Notice also that at extreme gaze angles (e.g., 0°–straight ahead) the eye velocity is very small, and so VOR gain is very small, although the head movement stimulus is just the same as for 40°. One indicator that this VOR gain measure at straight ahead gaze (0°) is not valid, is that although the measured VOR gain is so small (around 0.5), there are no covert or overt saccades to corroborate that apparent peripheral loss of semicircular canal function. This is an example of how the confirmatory nature of saccades is so valuable in testing. Here, the apparently reduced vertical VOR gain at 0° is a consequence of the oculomotor kinematics—the torsional component is large, so the total eye speed matches head speed, and so there is no need for any corrective saccade.

The “perfect” vertical canal stimuli described above are however hard to achieve in clinical testing. In the Supplementary material, we show that “imperfect” stimuli with pitch and roll components influence the VOR response depending on gaze direction (see Supplementary Figure 1).

Summary

• vHIT tests should be carried out with the goggles square on the head, the head upright and, for the horizontal impulses, the impulse stimulus axis orthogonal to the earth-horizontal plane.

• The target should be set at eye level at a constant distance (ideally 1 meter) from the subject.

• For vertical impulses, the axes of head movement should align with the LARP and RALP measurement axes within the goggles, and the gaze must be maintained as close to the stimulus plane (the plane of the canal pair under test) as possible.

VOR gain

Different methods of VOR gain calculation

One continuing issue in vHIT testing is VOR gain. The demand from most people carrying out the tests is to reduce this complex VOR response to a single number. Historically, the two main techniques to quantify VOR performance have been velocity gain (also called instantaneous gain), i.e., the ratio between eye and head velocity at a given point in time, and regression gain, which gives the ratio between the slopes of eye and head velocity over a given period (37). However, (9) determined that a position gain obtained by dividing the area under the desaccaded eye velocity curve by the area under the head velocity curve over the duration of the impulse, was the most effective technique to minimize the quantitative effect of goggles slip artifacts on the vHIT. The position gain (also called the area gain) is calculated from the onset of the impulse until the moment the head velocity once again crossed the zero line (see Figure 12).

FIGURE 12

Figure 12. The area VOR gain. The area under the eye velocity during the head impulse is divided by the area under the head velocity. The ratio of the areas in (A) is around 1.0, but in case of unilateral vestibular loss (B), the eye velocity area is much smaller, and so the area VOR gain is much smaller (0.3) [Reproduced from Curthoys and Manzari (11) with permission].

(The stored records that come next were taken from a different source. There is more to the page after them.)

(* ===== verification/Hlist.v ===== *)
(** * list.h: lists with a single head pointer

    A node points to the next one and to the pointer that leads to itself:
    the [first] of a head or the [next] of the node before. Such a pointer to
    a pointer is a [place]. NULL is [None]. Nothing in the programs uses these
    lists. *)

From S2P Require Import Prelude.

Inductive place := First (h : nat) | Next (n : nat).

#[export] Instance place_eq_dec : EqDecision place.
Proof. solve_decision. Defined.

Record hlist_node := HlistNode { hl_next : option nat; hl_pprev : option place }.

(** The memory: the heads, each its [first], and the nodes. *)
Record hmem := Hmem { hm_heads : gmap nat (option nat); hm_nodes : gmap nat hlist_node }.

Definition get_hnode (m : hmem) (n : nat) : outcome hlist_node := of_option OutOfBounds (hm_nodes m !! n).
Definition put_hnode (m : hmem) (n : nat) (x : hlist_node) : hmem := Hmem (hm_heads m) (<[n := x]> (hm_nodes m)).

(** What is stored at a place, when there is one. *)
Definition at_place (m : hmem) (p : place) : option (option nat) :=
  match p with First h => hm_heads m !! h | Next n => hl_next <$> hm_nodes m !! n end.

Definition store (m : hmem) (p : place) (v : option nat) : outcome hmem :=
  match p with
  | First h => _ ← of_option OutOfBounds (hm_heads m !! h); Ret (Hmem (<[h := v]> (hm_heads m)) (hm_nodes m))
  | Next n => x ← get_hnode m n; Ret (put_hnode m n (HlistNode v (hl_pprev x)))
  end.

(** [*pprev = v]: through a pointer that may be NULL. *)
Definition store_through (m : hmem) (p : option place) (v : option nat) : outcome hmem :=
  p ← of_option OutOfBounds p; store m p v.

Definition set_pprev (m : hmem) (n : nat) (p : option place) : outcome hmem :=
  x ← get_hnode m n; Ret (put_hnode m n (HlistNode (hl_next x) p)).

Definition INIT_HLIST_HEAD (m : hmem) (h : nat) : outcome hmem := store m (First h) None.
Definition INIT_HLIST_NODE (m : hmem) (n : nat) : outcome hmem := _ ← get_hnode m n; Ret (put_hnode m n (HlistNode None None)).

Definition hlist_unhashed (m : hmem) (h : nat) : outcome bool := x ← get_hnode m h; Ret (bool_decide (hl_pprev x = None)).
Definition hlist_empty (m : hmem) (h : nat) : outcome bool := f ← of_option OutOfBounds (hm_heads m !! h); Ret (bool_decide (f = None)).

Definition hlist_del (m : hmem) (n : nat) : outcome hmem :=
  x ← get_hnode m n;
  m ← store_through m (hl_pprev x) (hl_next x);
  m ← match hl_next x with Some next => set_pprev m next (hl_pprev x) | None => Ret m end;
  INIT_HLIST_NODE m n.

Definition hlist_add_head (m : hmem) (n h : nat) : outcome hmem :=
  first ← of_option OutOfBounds (hm_heads m !! h);
  m ← store m (Next n) first;
  m ← match first with Some f => set_pprev m f (Some (Next n)) | None => Ret m end;
  m ← store m (First h) (Some n);
  set_pprev m n (Some (First h)).
Lemma block_chain v block : block_ok block -> five_ok v ->
  blk_SHA1_Block (five_list v) block = five_list (chain v block) /\ five_ok (chain v block).
Proof.
  intros Hb Hv. unfold blk_SHA1_Block, chain.
  destruct (rounds_sim block v Hb Hv 80) as [Hr _ _ _]; [lia|]. unfold five_list. rewrite Hr.
  destruct (fold_left _ _ v) as [[[[a b] c] d] e]. destruct v as [[[[h0 h1] h2] h3] h4].
  split; [reflexivity|]. unfold five_ok. split_and!; apply w32_uint.
Qed.

#[local] Opaque blk_SHA1_Block chain schedule.

(** ** Blocks of a message *)

Lemma bytes_take_block data : bytes_ok data -> (64 <= length data)%nat -> block_ok (take 64 data).
Proof. intros Hb Hl. split; [by rewrite length_take_le|by apply Forall_take]. Qed.

Lemma chain_blocks_app n m h data :
  chain_blocks (n + m) h data = chain_blocks m (chain_blocks n h data) (drop (64 * n) data).
Proof.
  revert h data. induction n as [|n IH]; intros h data; [by rewrite Nat.mul_0_r, drop_0|].
  cbn [Nat.add chain_blocks]. rewrite IH, drop_drop. do 2 f_equal. lia.
Qed.

Lemma chain_blocks_prefix n h a b : (64 * n <= length a)%nat -> chain_blocks n h (a ++ b) = chain_blocks n h a.
Proof.
  revert h a. induction n as [|n IH]; intros h a Hl; [done|]. cbn [chain_blocks].
  rewrite take_app_le, drop_app_le by lia. apply IH. rewrite length_drop. lia.
Qed.

Lemma chain_blocks_ok n h data : bytes_ok data -> (64 * n <= length data)%nat -> five_ok h ->
  five_ok (chain_blocks n h data).
Proof.
  revert h data. induction n as [|n IH]; intros h data Hb Hl Hh; [done|]. cbn [chain_blocks].
  apply IH; [by apply Forall_drop|rewrite length_drop; lia|].
  apply block_chain; [apply bytes_take_block; [done|lia]|done].
Qed.

Lemma block_loop_ok fuel v data : bytes_ok data -> (length data <= fuel)%nat -> five_ok v ->
  block_loop fuel (five_list v) data =
    Ret (five_list (chain_blocks (length data / 64) v data), drop (64 * (length data / 64)) data).
Proof.
  revert v data. induction fuel as [|fuel IH]; intros v data Hb Hf Hv; cbn [block_loop].
  - destruct data; [done|cbn in Hf; lia].
  - destruct (Nat.leb_spec 64 (length data)) as [Hl|Hl].
    + destruct (block_chain v (take 64 data) (bytes_take_block _ Hb Hl) Hv) as [-> Hc].
      rewrite IH; [|by apply Forall_drop|rewrite length_drop; lia|done]. rewrite length_drop.
      assert (length data / 64 = S ((length data - 64) / 64))%nat as -> by div_lia.
      cbn [chain_blocks]. rewrite drop_drop. do 3 f_equal. lia.
    + by rewrite Nat.div_small by lia.
Qed.

(** What a context says about the message so far. *)
Record ctx_ok (msg : list Z) (c : blk_SHA_CTX) : Prop := {
  ctx_size : size c = uint 64 (Z.of_nat (length msg));
  ctx_chain : H c = five_list (chain_blocks (length msg / 64) initial msg);
  ctx_len : length (W c) = 64%nat;
  ctx_rest : take (length msg mod 64) (W c) = drop (64 * (length msg / 64)) msg;
}.

Lemma initial_ok : five_ok initial.
Proof. unfold five_ok, initial, w32. lia. Qed.

Lemma whole_ok msg : bytes_ok msg -> five_ok (chain_blocks (length msg / 64) initial msg).
Proof. intros Hb. apply chain_blocks_ok; [done|div_lia|apply initial_ok]. Qed.

Lemma init_ok : ctx_ok [] blk_SHA1_Init.
Proof. by split. Qed.

Lemma land_63 n : Z.to_nat (Z.land (uint 64 (Z.of_nat n)) 63) = (n mod 64)%nat.
Proof.
  change 63 with (Z.ones 6). rewrite Z.land_ones by lia. unfold uint.
  div_lia.
Qed.

Lemma length_fill w off data : (off + length data <= length w)%nat -> length (fill w off data) = length w.
Proof. intros. unfold fill. rewrite !length_app, length_take, length_drop. lia. Qed.

Lemma take_fill w off data : (off + length data <= length w)%nat ->
  take (off + length data) (fill w off data) = take off w ++ data.
Proof.
  intros Hl. unfold fill. rewrite app_assoc, take_app_length'; [done|]. rewrite length_app, length_take. lia.
Qed.

Lemma uint_add w a b : uint w (uint w a + b) = uint w (a + b).
Proof. unfold uint. by rewrite Zplus_mod_idemp_l. Qed.

Lemma update_blocks_ok sz msg w data : bytes_ok (msg ++ data) -> (length msg mod 64 = 0)%nat -> length w = 64%nat ->
  sz = uint 64 (Z.of_nat (length (msg ++ data))) ->
  exists c, update_blocks sz (five_list (chain_blocks (length msg / 64) initial msg)) w data = Ret c /\
    ctx_ok (msg ++ data) c.
Proof.
  intros Hb Hm Hw Hsz. pose proof Hb as [Hbm Hbd]%Forall_app. unfold update_blocks.
  rewrite block_loop_ok by (done || by apply whole_ok). run.
  set (k := (length msg / 64)%nat). set (j := (length data / 64)%nat).
  assert (length (msg ++ data) / 64 = k + j)%nat as Hk by (rewrite length_app; subst k j; div_lia).
  assert (length msg = 64 * k)%nat as Hmk by (subst k; div_lia).
  assert (drop (64 * (k + j)) (msg ++ data) = drop (64 * j) data) as Hd.
  { rewrite drop_app_ge by lia. f_equal. lia. }
  assert (length (drop (64 * j) data) = length (msg ++ data) mod 64)%nat as Hl.
  { rewrite length_drop, length_app. subst j k. div_lia. }
  eexists. split; [reflexivity|]. split; cbn [size H W].
  - done.
  - rewrite Hk, chain_blocks_app, (chain_blocks_prefix k), drop_app_length' by lia. done.
  - destruct (drop _ data) as [|x l] eqn:E; [done|]. rewrite length_fill; [done|]. rewrite Hl, Hw. div_lia.
  - rewrite Hk, Hd, <- Hl. destruct (drop (64 * j) data) as [|x l] eqn:E; [done|].
    etransitivity; [apply (take_fill w 0 (x :: l))|by rewrite take_0]. rewrite Hw, Hl. div_lia.
Qed.

Lemma update_ok msg c data : ctx_ok msg c -> bytes_ok (msg ++ data) ->
  exists c', blk_SHA1_Update c data = Ret c' /\ ctx_ok (msg ++ data) c'.
Proof.
  intros [Hs Hc Hw Hr] Hb. unfold blk_SHA1_Update. rewrite Hs, land_63.
  set (n := (length msg mod 64)%nat) in *.
  assert (uint 64 (uint 64 (Z.of_nat (length msg)) + Z.of_nat (length data)) =
    uint 64 (Z.of_nat (length (msg ++ data)))) as -> by (rewrite uint_add, length_app; f_equal; lia).
  destruct (Nat.eqb_spec n 0) as [Hn|Hn]; cbn [negb].
  { rewrite Hc. by apply update_blocks_ok. }
  set (k := min (length data) (64 - n)).
  assert (length (take k data) = k) as Hk by (rewrite length_take; lia).
  assert (n + k <= 64)%nat as Hnk by (subst k n; div_lia).
  assert (Z.to_nat (Z.land (Z.of_nat (n + k)) 63) = (n + k) mod 64)%nat as ->.
  { rewrite <- (uint_small 64 (Z.of_nat (n + k))) by lia. apply land_63. }
  assert (take (n + k) (fill (W c) n (take k data)) = drop (64 * (length msg / 64)) msg ++ take k data) as Ht.
  { rewrite <- Hr, <- (take_fill (W c) n (take k data)), Hk by lia. done. }
  pose proof (length_fill (W c) n (take k data) ltac:(lia)) as Hlw. rewrite Hw in Hlw.
  destruct (Nat.eqb_spec ((n + k) mod 64) 0) as [He|He]; cbn [negb].
  - assert (n + k = 64)%nat as Hfull by div_lia. rewrite Hfull, take_ge in Ht by lia.
    
    assert (msg ++ data = (msg ++ take k data) ++ drop k data) as Hsplit by (by rewrite <- app_assoc, take_drop).
    rewrite Hsplit in Hb |- *.
    assert (length (msg ++ take k data) = 64 * S (length msg / 64))%nat as Hl'.
    { rewrite length_app, Hk. subst n. div_lia. }
    assert (blk_SHA1_Block (H c) (fill (W c) n (take k data)) =
      five_list (chain_blocks (length (msg ++ take k data) / 64) initial (msg ++ take k data))) as ->.
    { pose proof Hb as [[Hbm Hbk]%Forall_app _]%Forall_app.
      assert (64 * (length msg / 64) <= length msg)%nat as Hle by div_lia.
      rewrite Hl', Nat.mul_comm, Nat.div_mul, <- Nat.add_1_r by done.
      rewrite chain_blocks_app, chain_blocks_prefix, drop_app_le, <- Ht by done.
      cbn [chain_blocks]. rewrite (take_ge (fill _ _ _)), Hc by lia.
      apply block_chain; [split; [exact Hlw|]|by apply whole_ok]. rewrite Ht. apply Forall_app. split; [by apply Forall_drop|done]. }
    apply update_blocks_ok; [done|rewrite Hl'; div_lia|done|done].
  - assert (k = length data) as Hkd by (subst k n; div_lia). 
    assert (take k data = data) as Htk by (apply take_ge; lia). rewrite Htk in Ht, Hlw |- *.
    clearbody k. subst k.
    assert (length (msg ++ data) / 64 = length msg / 64)%nat as Hq by (rewrite length_app; subst n; div_lia).
    assert (length (msg ++ data) mod 64 = n + length data)%nat as Hq' by (rewrite length_app; subst n; div_lia).
    eexists. split; [reflexivity|]. split; cbn [size H W]; [done| |done|].
    + rewrite Hq, chain_blocks_prefix by div_lia. done.
    + rewrite Hq, Hq', Ht, drop_app_le by div_lia. done.
Qed.

(** ** The padding and the digest *)

Lemma put_be32_bytes v : put_be32 v = be_bytes v.
Proof.
  assert (forall x, Z.land x 255 = uint 8 x) as H.
  { intros x. change 255 with (Z.ones 8). by rewrite Z.land_ones. }
  unfold put_be32, be_bytes. cbn [le_bytes rev app]. by rewrite !H, !Z.shiftr_shiftr.
Qed.

Lemma land_byte_uint w x : 8 <= w -> Z.land (uint w x) 255 = Z.land x 255.
Proof.
  intros Hw. apply Z.bits_inj'. intros i Hi. rewrite !Z.land_spec. unfold uint. destruct (Z.ltb_spec i w).
  - by rewrite Z.mod_pow2_bits_low.
  - rewrite (Z.bits_above_log2 255 i); [by rewrite !andb_false_r|done|cbn; lia].
Qed.

Lemma le_bytes_uint n w x : 8 * Z.of_nat n <= w -> le_bytes n (uint w x) = le_bytes n x.
Proof.
  revert w x. induction n as [|n IH]; intros w x Hw; [done|]. cbn [le_bytes]. rewrite land_byte_uint by lia. f_equal.
  assert (Z.shiftr (uint w x) 8 = uint (w - 8) (Z.shiftr x 8)) as ->; [|apply IH; lia].
  unfold uint. apply Z.bits_inj'. intros i Hi. rewrite Z.shiftr_spec by lia. destruct (Z.ltb_spec (i + 8) w).
  - by rewrite !Z.mod_pow2_bits_low, Z.shiftr_spec by lia.
  - by rewrite !Z.mod_pow2_bits_high by lia.
Qed.

Lemma le_bytes_app n m x : le_bytes (n + m) x = le_bytes n x ++ le_bytes m (Z.shiftr x (8 * Z.of_nat n)).
Proof.
  revert x. induction n as [|n IH]; intros x; [by rewrite Z.shiftr_0_r|]. cbn [Nat.add le_bytes app].
  rewrite IH, Z.shiftr_shiftr by lia. by replace (8 * Z.of_nat (S n)) with (8 + 8 * Z.of_nat n) by lia.
Qed.

Lemma padlen_bytes n : 0 <= n ->
  put_be32 (uint 32 (Z.shiftr (uint 64 n) 29)) ++ put_be32 (uint 32 (Z.shiftl (uint 64 n) 3)) = rev (le_bytes 8 (8 * n)).
Proof.
  intros Hn. change 8%nat with (4 + 4)%nat. rewrite le_bytes_app, rev_app_distr, !put_be32_bytes. unfold be_bytes.
  rewrite !le_bytes_uint by done. f_equal; f_equal.
  - rewrite <- (le_bytes_uint 4 32 (Z.shiftr (uint 64 n) 29)), <- (le_bytes_uint 4 32 (Z.shiftr (8 * n) _)) by done.
    f_equal. unfold uint. rewrite !Z.shiftr_div_pow2 by lia. change (2 ^ (8 * Z.of_nat 4)) with (2 ^ 32). div_lia.
  - rewrite <- (le_bytes_uint 4 32 (Z.shiftl (uint 64 n) 3)), <- (le_bytes_uint 4 32 (8 * n)) by done.
    f_equal. unfold uint. rewrite Z.shiftl_mul_pow2 by lia. div_lia.
Qed.
(* ===== verification/Memory.v ===== *)
(** * Memory: bytes at addresses

    The allocators hand out addresses and keep data of their own in the
    objects; memory is a finite map from addresses to bytes. *)

From S2P Require Import Prelude.
Local Open Scope Z_scope.

(** ** Memory *)

Abbreviation memory := (gmap Z Z).

Fixpoint write_mem (m : memory) (a : Z) (l : list Z) : memory :=
  match l with
  | [] => m
  | b :: l => <[a := b]> (write_mem m (a + 1) l)
  end.

(** Reading a byte that was never written faults. *)
Fixpoint read_mem (m : memory) (a : Z) (n : nat) : outcome (list Z) :=
  match n with
  | O => Ret []
  | S n => b ← of_option OutOfBounds (m !! a); l ← read_mem m (a + 1) n; Ret (b :: l)
  end.

(** A pointer-sized word. *)
Definition ptr_sz : Z := 8.
Definition write_ptr (m : memory) (a p : Z) : memory := write_mem m a (le_bytes 8 p).
Definition read_ptr (m : memory) (a : Z) : outcome Z := l ← read_mem m a 8; Ret (le_val l).

(** ** Reading what was written *)

Lemma write_mem_outside m a l x : x < a \/ a + Z.of_nat (length l) <= x -> write_mem m a l !! x = m !! x.
Proof.
  revert a. induction l as [|b l IH]; intros a Hx; [done|]. cbn [length write_mem] in *.
  rewrite lookup_insert_ne by lia. apply IH. lia.
Qed.

Lemma read_mem_ext m m' a n : (forall x, a <= x < a + Z.of_nat n -> m' !! x = m !! x) -> read_mem m' a n = read_mem m a n.
Proof.
  revert a. induction n as [|n IH]; intros a H; [done|]. cbn [read_mem]. rewrite H by lia.
  destruct (of_option _ _); [|done]. run. rewrite IH; [done|]. intros x Hx. apply H. lia.
Qed.

Lemma read_write m a l : read_mem (write_mem m a l) a (length l) = Ret l.
Proof.
  revert a. induction l as [|b l IH]; intros a; [done|]. cbn [length read_mem write_mem].
  rewrite lookup_insert_eq. run. rewrite (read_mem_ext (write_mem m (a + 1) l)); [by rewrite IH|].
  intros x Hx. by rewrite lookup_insert_ne by lia.
Qed.

Lemma read_ptr_write m a p : 0 <= p < 2 ^ 64 -> read_ptr (write_ptr m a p) a = Ret p.
Proof.
  intros Hp. unfold read_ptr, write_ptr.
  pose proof (read_write m a (le_bytes 8 p)) as H. rewrite length_le_bytes in H. rewrite H. run. by rewrite le_bytes_val.
Qed.

Lemma read_ptr_outside m a l x : x + 8 <= a \/ a + Z.of_nat (length l) <= x ->
  read_ptr (write_mem m a l) x = read_ptr m x.
Proof.
  intros Hx. unfold read_ptr. rewrite (read_mem_ext m); [done|]. intros y Hy. apply write_mem_outside. lia.
Qed.

(** ** Ranges that do not overlap *)

Definition apart2 (a sa b sb : Z) : Prop := a + sa <= b \/ b + sb <= a.
Definition apart (sz a b : Z) : Prop := apart2 a sz b sz.

Lemma apart2_sym a sa b sb : apart2 a sa b sb -> apart2 b sb a sa.
Proof. unfold apart2. lia. Qed.
(* ===== verification/Hgang.v ===== *)
(** * hgang.c: pools of objects of one size

    Objects are carved out of slabs the pool obtains from [malloc]; an object
    that is returned is linked, through its own first bytes, into a free list.
    Memory is therefore explicit here: a finite map from addresses to bytes,
    in which clients write to the objects they hold. [malloc]'s answer is an
    argument of the operations that may call it. *)

From S2P Require Import Prelude Memory.
Local Open Scope Z_scope.

(** ** The pool *)

(** The list of slabs is the list of their addresses. *)
Record hgang := Hgang {
  obj_size : Z;
  next_obj : Z;
  slab_size : Z;
  slabs : list Z;
  free : Z;
}.

Definition hgang_object_size (h : hgang) : Z := obj_size h.

Definition sizeof_hdr : Z := ptr_sz.
Definition first_byte (hdr : Z) : Z := hdr + sizeof_hdr.
Definition last_byte (h : hgang) (hdr : Z) : Z := hdr + slab_size h.
Definition obj_in_slab (h : hgang) (hdr obj : Z) : bool :=
  (first_byte hdr <=? obj) && (obj + obj_size h <=? last_byte h hdr).

(** [next_obj] is not initialised: its value is arbitrary. *)
Definition hgang_new (malloc_ok : bool) (junk : Z) (size slab_objs : Z) : option hgang :=
  if size =? 0 then None
  else if negb malloc_ok then None
  else
    let size := if size <? ptr_sz then ptr_sz else size in
    let slab :=
      if negb (slab_objs =? 0) then uint 64 (sizeof_hdr + slab_objs * size)
      else if size <? 8192 then sizeof_hdr + (8192 - 8192 mod size)
      else uint 64 (sizeof_hdr + 4 * size) in
    Some (Hgang size junk slab [] 0).

Definition hgang_alloc_slow (malloc : option Z) (h : hgang) : hgang * Z :=
  match malloc with
  | None => (h, 0)
  | Some hdr =>
    let ret := hdr + sizeof_hdr in
    (Hgang (obj_size h) (ret + obj_size h) (slab_size h) (hdr :: slabs h) (free h), ret)
  end.

Definition with_free (h : hgang) (p : Z) : hgang :=
  Hgang (obj_size h) (next_obj h) (slab_size h) (slabs h) p.
Definition with_next (h : hgang) (p : Z) : hgang :=
  Hgang (obj_size h) p (slab_size h) (slabs h) (free h).

Definition hgang_alloc (malloc : option Z) (h : hgang) (m : memory) : outcome (hgang * Z) :=
  if negb (free h =? 0) then
    let ret := free h in
    next ← read_ptr m (free h);
    Ret (with_free h next, ret)
  else
    match slabs h with
    | hdr :: _ =>
      let ret := next_obj h in
      if obj_in_slab h hdr ret then Ret (with_next h (next_obj h + obj_size h), ret)
      else Ret (hgang_alloc_slow malloc h)
    | [] => Ret (hgang_alloc_slow malloc h)
    end.

Definition hgang_return (h : hgang) (m : memory) (obj : Z) : outcome (hgang * memory) :=
  if obj =? 0 then Ret (h, m)
  else
    assert! ptr_sz <=? obj_size h ;;
    let m := write_ptr m obj (free h) in
    Ret (with_free h obj, m).

Definition hgang_alloc0 (malloc : option Z) (h : hgang) (m : memory) : outcome (hgang * memory * Z) :=
  '(h, ret) ← hgang_alloc malloc h m;
  let m := if negb (ret =? 0) then write_mem m ret (replicate (Z.to_nat (obj_size h)) 0) else m in
  Ret (h, m, ret).

(** The blocks given back to [malloc]'s pool, the descriptor last. *)
Definition hgang_free (h : hgang) (self : Z) : list Z := slabs h ++ [self].

Section foreach.
Context {A : Type} (cb : A -> Z -> bool * A).

(** [for (obj = ...; in(obj); obj += obj_size) if (!cb(priv, obj)) return 0;] *)
Fixpoint foreach_slab (fuel : nat) (inside : Z -> bool) (size obj : Z) (priv : A) : outcome (bool * A) :=
  if inside obj then
    match fuel with
    | O => Fault OutOfFuel
    | S fuel =>
      let (ok, priv) := cb priv obj in
      if (ok : bool) then foreach_slab fuel inside size (obj + size) priv else Ret (false, priv)
    end
  else Ret (true, priv).

Fixpoint foreach_slabs (fuel : nat) (h : hgang) (l : list Z) (priv : A) : outcome (bool * A) :=
  match l with
  | [] => Ret (true, priv)
  | hdr :: l =>
    '(ok, priv) ← foreach_slab fuel (obj_in_slab h hdr) (obj_size h) (first_byte hdr) priv;
    if (ok : bool) then foreach_slabs fuel h l priv else Ret (false, priv)
  end.

Definition hgang_foreach (fuel : nat) (h : hgang) (priv : A) : outcome (bool * A) :=
  match slabs h with
  | [] => Ret (true, priv)
  | hdr :: rest =>
    assert! negb (free h =? 0) ;;
    '(ok, priv) ← foreach_slab fuel (fun obj => obj + obj_size h <=? next_obj h) (obj_size h) (first_byte hdr) priv;
    if (ok : bool) then foreach_slabs fuel h rest priv else Ret (false, priv)
  end.
End foreach.

(** ** The free list in memory *)

Fixpoint chain (m : memory) (p : Z) (l : list Z) : Prop :=
  match l with
  | [] => p = 0
  | a :: l => p = a /\ exists q, read_ptr m a = Ret q /\ chain m q l
  end.

Lemma chain_outside sz m a l p fl : ptr_sz <= sz -> Z.of_nat (length l) <= sz -> (forall f, f ∈ fl -> apart sz f a) ->
  chain m p fl -> forall off, 0 <= off -> off + Z.of_nat (length l) <= sz -> chain (write_mem m (a + off) l) p fl.
Proof.
  intros Hs Hl Hfl Hc off Ho Hol. unfold ptr_sz in Hs. revert p Hc. induction fl as [|f fl IH]; intros p; [done|].
  intros [-> (q & Hq & Hc)]. split; [done|]. exists q.
  rewrite read_ptr_outside; [|destruct (Hfl f); [left|lia..]; lia].
  split; [done|]. apply IH; [|done]. intros g Hg. apply Hfl. by right.
Qed.

(** ** The invariant

    [n] objects fit a slab, [k] of the newest one have been carved. *)

Definition slot (h : hgang) (hdr : Z) (i : nat) : Z := first_byte hdr + Z.of_nat i * obj_size h.

Definition disjoint_slabs (sz : Z) (l : list Z) : Prop :=
  forall a b, a ∈ l -> b ∈ l -> a <> b -> apart sz a b.

Definition carved (h : hgang) (n k : nat) (a : Z) : Prop :=
  match slabs h with
  | [] => False
  | hdr :: rest => (exists i, (i < k)%nat /\ a = slot h hdr i) \/
                   (exists s i, s ∈ rest /\ (i < n)%nat /\ a = slot h s i)
  end.

Record pool_ok (h : hgang) (m : memory) (n k : nat) (fl live : list Z) : Prop := {
  po_size : ptr_sz <= obj_size h;
  po_slab : slab_size h = sizeof_hdr + Z.of_nat n * obj_size h;
  po_n : (1 <= n)%nat;
  po_k : (k <= n)%nat;
  po_slabs : forall s, s ∈ slabs h -> 0 < s /\ s + slab_size h < 2 ^ 64;
  po_nodup : NoDup (slabs h);
  po_apart : disjoint_slabs (slab_size h) (slabs h);
  po_next : match slabs h with [] => True | hdr :: _ => next_obj h = slot h hdr k end;
  po_objs : NoDup (fl ++ live);
  po_carved : forall a, a ∈ fl ++ live <-> carved h n k a;
  po_chain : chain m (free h) fl;
}.

Lemma carved_slot h m n k fl live a : pool_ok h m n k fl live -> a ∈ fl ++ live ->
  exists s i, s ∈ slabs h /\ (i < n)%nat /\ a = slot h s i.
Proof.
  intros Hp Ha. apply (po_carved _ _ _ _ _ _ Hp) in Ha. pose proof (po_k _ _ _ _ _ _ Hp). unfold carved in Ha.
  destruct (slabs h) as [|hdr rest]; [done|].
  destruct Ha as [(i & Hi & ->)|(s & i & Hs & Hi & ->)]; [exists hdr, i|exists s, i]; (split; [set_solver|split; [lia|done]]).
Qed.

Lemma slots_apart h s t i j : ptr_sz <= obj_size h -> s = t \/ apart (slab_size h) s t ->
  forall n, slab_size h = sizeof_hdr + Z.of_nat n * obj_size h -> (i < n)%nat -> (j < n)%nat ->
  slot h s i <> slot h t j -> apart (obj_size h) (slot h s i) (slot h t j).
Proof.
  unfold apart, apart2, slot, first_byte, sizeof_hdr, ptr_sz. intros Hs Hst n Hn Hi Hj Hne. rewrite Hn in Hst. destruct Hst as [<-|Hst].
  - destruct (Nat.lt_trichotomy i j) as [|[->|]]; [left; nia|done|right; nia].
  - destruct Hst; [left|right]; nia.
Qed.

(** Objects do not overlap, and lie inside a slab, past its header. *)
Lemma objs_apart h m n k fl live a b : pool_ok h m n k fl live -> a ∈ fl ++ live -> b ∈ fl ++ live -> a <> b ->
  apart (obj_size h) a b.
Proof.
  intros Hp Ha Hb Hne. destruct (carved_slot _ _ _ _ _ _ _ Hp Ha) as (s & i & Hs & Hi & ->).
  destruct (carved_slot _ _ _ _ _ _ _ Hp Hb) as (t & j & Ht & Hj & ->).
  apply (slots_apart h s t i j) with (n := n); try done; try apply Hp.
  destruct (decide (s = t)); [by left|right]. by apply (po_apart _ _ _ _ _ _ Hp).
Qed.

Definition inside (h : hgang) (a : Z) : Prop :=
  exists s, s ∈ slabs h /\ first_byte s <= a /\ a + obj_size h <= last_byte h s.

Lemma slot_inside h s n i : s ∈ slabs h -> slab_size h = sizeof_hdr + Z.of_nat n * obj_size h -> 0 <= obj_size h ->
  (i < n)%nat -> inside h (slot h s i).
Proof. intros Hs Hn H0 Hi. exists s. split; [done|]. unfold slot, first_byte, last_byte. rewrite Hn. nia. Qed.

In early studies of the VOR, gain was defined using engineering technology—gain was measured by taking the ratio of eye velocity to head velocity during maintained sinusoidal horizontal angular acceleration. But for isolated single stimuli, such as individual head impulses, this has problems because the ratio of eye velocity to head velocity changes during the head velocity stimulus. The ratio at a single point is especially unreliable at small values of head velocity where measurement error can dominate any gain calculation. So when we initially reported the detailed quantitative data about eye velocity during head impulses using scleral search coils (3) we solved that problem by reporting VOR gain as the ratio of eye velocity to head velocity measured at one very high arbitrary head velocity (122.5 deg/s). This high velocity was chosen because it is well-away from the changes which occur at the start of the head impulse when both eye and head velocity are small and thus prone to errors generated by the inaccuracy of the quantitative measure of those two velocities. This is especially the case for vHIT, where goggle slippage at the onset of the head movement may cause errors in head velocity [for details see Figure 9 in (38)].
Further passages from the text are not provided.